(Exercise directions) Copy out exactly the lines from the line containing "try (apply Htrue;" to the end of the listing.

(Data records)
○ ○ ○ ○

Lemma all_events_alternate_witness :
  (2 = -1 <-> Nat.even 1 = true) /\ (-1 = -1 <-> Nat.even 4 = true).
Proof.
  split.
  - apply (all_events_alternate StimulusClasses.Main.stimulus_values 1 2);
      [repeat constructor; discriminate|reflexivity].
  - apply (all_events_alternate StimulusClasses.Main.stimulus_values 4 (-1));
      [repeat constructor; discriminate|reflexivity].
Defined.

(** ** The drifting-grating application over a run *)

Section AppDisplay.
Import DriftingGrating.
Variables window_size texSize : Z.
Variable bgcolor : Panda.rgba.
Variable gratingTex : Np.ndarray.
Variables angles shift_velocities event_change_times : list Q.

Local Abbreviation task :=
  (moveTextureTask bgcolor angles shift_velocities event_change_times).

Lemma task_keeps_display (s s' : MyApp) (t : Q) (r : Panda.task_status) :
  task t s = (s', Py.Ok r) ->
  ((baseline_stim s = true ->
    Panda.card_texture (card1 s) = None
    /\ Panda.card_color (card1 s) = bgcolor)
   /\ (baseline_stim s = false ->
       Panda.card_texture (card1 s) = Some ("grating", gratingTexture s)
       /\ Panda.card_color (card1 s) = (1, 1, 1, 1)%Q)
   /\ Py.getitem angles (stim_num s) = Some (Panda.card_R (card1 s))) ->
  (baseline_stim s' = true ->
   Panda.card_texture (card1 s') = None
   /\ Panda.card_color (card1 s') = bgcolor)
  /\ (baseline_stim s' = false ->
      Panda.card_texture (card1 s') = Some ("grating", gratingTexture s')
      /\ Panda.card_color (card1 s') = (1, 1, 1, 1)%Q)
  /\ Py.getitem angles (stim_num s') = Some (Panda.card_R (card1 s')).
Proof.
  intros Hstep. revert Hstep. unfold moveTextureTask. eff_unfold.
  destruct s as [n k b ws wt gt cd out].
  eff_cases; intros Hstep; try discriminate Hstep;
    inversion Hstep; subst; clear Hstep; cbn in *;
    intros (Htrue & Hfalse & Hangle);
    repeat split; intros; try discriminate; try congruence;
    try (apply Htrue; congruence); try (apply Hfalse; congruence).
Qed.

○ ○ ○ ○

(Result for this exercise)
    try (apply Htrue; congruence); try (apply Hfalse; congruence).
Qed.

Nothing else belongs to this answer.